Required action
Please copy out the entries below exactly, beginning with the line that contains "Variable P : Node -> Prop." and ending with the line that contains "end) (n_children n)).", and include nothing outside that span.

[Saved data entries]
(* ===== verification/Cst.v ===== *)
(** * Cst: the concrete syntax tree a file is read from

    The crate [ktsense-syntax] walks a tree-sitter tree. The parser and the Kotlin grammar are
    third-party, so a tree is data with the attributes the walk reads and parsing is an operation of
    the class [Grammar]; [GrammarLaws] states the documented guarantees of a syntax tree. *)
From S2P Require Import Prelude.

Set Default Proof Using "Type*".

(** [Node]: [kind], [is_named], [byte_range], [start_position().row], and the children. *)
Inductive Node := mkNode {
  n_kind : str;
  n_named : bool;
  n_start : N;
  n_stop : N;
  n_row : N;
  n_children : list Node }.
Record Tree := mkTree { t_root : Node; t_has_error : bool }.

(** [parse] of [lib.rs], and [Node::descendant_for_point_range] at one point: the child indices on the
    way from the root to the smallest node there. *)
Class Grammar := {
  parse : str -> option Tree;
  descendant_for_point : Node -> N -> N -> option (list nat) }.

Section node_ind.
Variable P : Node -> Prop.
Hypothesis step : forall n, Forall P (n_children n) -> P n.

Fixpoint node_ind' (n : Node) : P n :=
  step n
    ((fix go (ns : list Node) : Forall P ns :=
        match ns with
        | [] => Forall_nil_2 P
        | n' :: ns' => Forall_cons_2 P n' ns' (node_ind' n') (go ns')
        end) (n_children n)).
End node_ind.

(** Every node, parents first, in document order. *)
Fixpoint preorder (n : Node) : list Node :=
  n :: (fix go (ns : list Node) : list Node :=
          match ns with [] => [] | n' :: ns' => preorder n' ++ go ns' end) (n_children n).
Lemma preorder_eq n : preorder n = n :: concat (preorder <$> n_children n).
Proof.
  destruct n as [? ? ? ? ? children]. simpl. f_equal. by induction children as [|n ns IH]; csimpl; [|rewrite IH].
Qed.

Definition is_kind (kind : str) (n : Node) : bool := bool_decide (n_kind n = kind).
Definition kind_in (kinds : list str) (n : Node) : bool := bool_decide (n_kind n ∈ kinds).

(** [Extractor::first_child_of_kind], with the child's position. *)
Definition first_child (n : Node) (kind : str) : option (nat * Node) := list_find (fun c => n_kind c = kind) (n_children n).
Definition first_child_of_kind (n : Node) (kind : str) : option Node := snd <$> first_child n kind.

(** [class_body], else [enum_class_body]: where [body_of] looks for members. *)
Definition first_body (n : Node) : option (nat * Node) :=
  match first_child n (lit "class_body") with
  | Some body => Some body
  | None => first_child n (lit "enum_class_body")
  end.

(** A declaration's name comes before its members. *)
Definition named_first (n : Node) : Prop :=
  forall i name j body, first_child n (lit "type_identifier") = Some (i, name) -> first_body n = Some (j, body) -> i < j.

(** The kinds [Extractor::declaration] dispatches on. *)
Definition DECLARATION_KINDS : list str :=
  [lit "class_declaration"; lit "object_declaration"; lit "companion_object"; lit "function_declaration";
   lit "property_declaration"; lit "type_alias"; lit "enum_entry"; lit "secondary_constructor"].

Class GrammarLaws `{Grammar} := {
  (** Byte ranges are inside the source, on character boundaries. *)
  parse_ranges : forall source tree, parse source = Some tree ->
    Forall (fun n => is_Some (str_slice source (n_start n) (n_stop n))) (preorder (t_root tree));
  (** Nodes start in document order; a row is a 32-bit number. *)
  parse_rows : forall source tree, parse source = Some tree ->
    StronglySorted (fun a b => (n_row a <= n_row b)%N) (preorder (t_root tree)) /\
    Forall (fun n => (n_row n < 2 ^ 32)%N) (preorder (t_root tree));
  (** An anonymous node is a token, whose kind is its text. *)
  parse_anonymous : forall source tree, parse source = Some tree ->
    Forall (fun n => n_named n = false -> n_kind n ∉ DECLARATION_KINDS) (preorder (t_root tree));
  (** In the Kotlin grammar a class, interface or object is named before its body opens. *)
  parse_named_first : forall source tree, parse source = Some tree -> Forall named_first (preorder (t_root tree)) }.

(** ** Lemmas *)

Lemma preorder_self n : n ∈ preorder n.
Proof. rewrite preorder_eq. left. Qed.
Lemma child_in_preorder n c m : c ∈ n_children n -> m ∈ preorder c -> m ∈ preorder n.
Proof.
  intros Hc Hm. rewrite preorder_eq. right. apply elem_of_concat. exists (preorder c). split; [|done].
  apply list_elem_of_fmap. by exists c.
Qed.
Lemma first_child_spec n kind i c :
  first_child n kind = Some (i, c) -> n_children n !! i = Some c /\ n_kind c = kind.
Proof. unfold first_child. intros (? & ? & _)%list_find_Some. done. Qed.
Lemma first_child_of_kind_elem n kind c : first_child_of_kind n kind = Some c -> c ∈ n_children n.
Proof.
  unfold first_child_of_kind. intros ([i c'] & E & ->)%fmap_Some. apply first_child_spec in E as [Hi _].
  by apply list_elem_of_lookup_2 in Hi.
Qed.
Lemma first_body_spec n j body : first_body n = Some (j, body) -> n_children n !! j = Some body.
Proof.
  unfold first_body. destruct (first_child n (lit "class_body")) as [[i c]|] eqn:E; intros Hb; [injection Hb as -> ->; apply first_child_spec in E|
    apply first_child_spec in Hb]; tauto.
Qed.
Lemma first_body_elem n j body : first_body n = Some (j, body) -> body ∈ n_children n.
Proof. intros Hb%first_body_spec. by eapply list_elem_of_lookup_2. Qed.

Response
Variable P : Node -> Prop.
Hypothesis step : forall n, Forall P (n_children n) -> P n.

Fixpoint node_ind' (n : Node) : P n :=
  step n
    ((fix go (ns : list Node) : Forall P ns :=
        match ns with
        | [] => Forall_nil_2 P
        | n' :: ns' => Forall_cons_2 P n' ns' (node_ind' n') (go ns')
        end) (n_children n)).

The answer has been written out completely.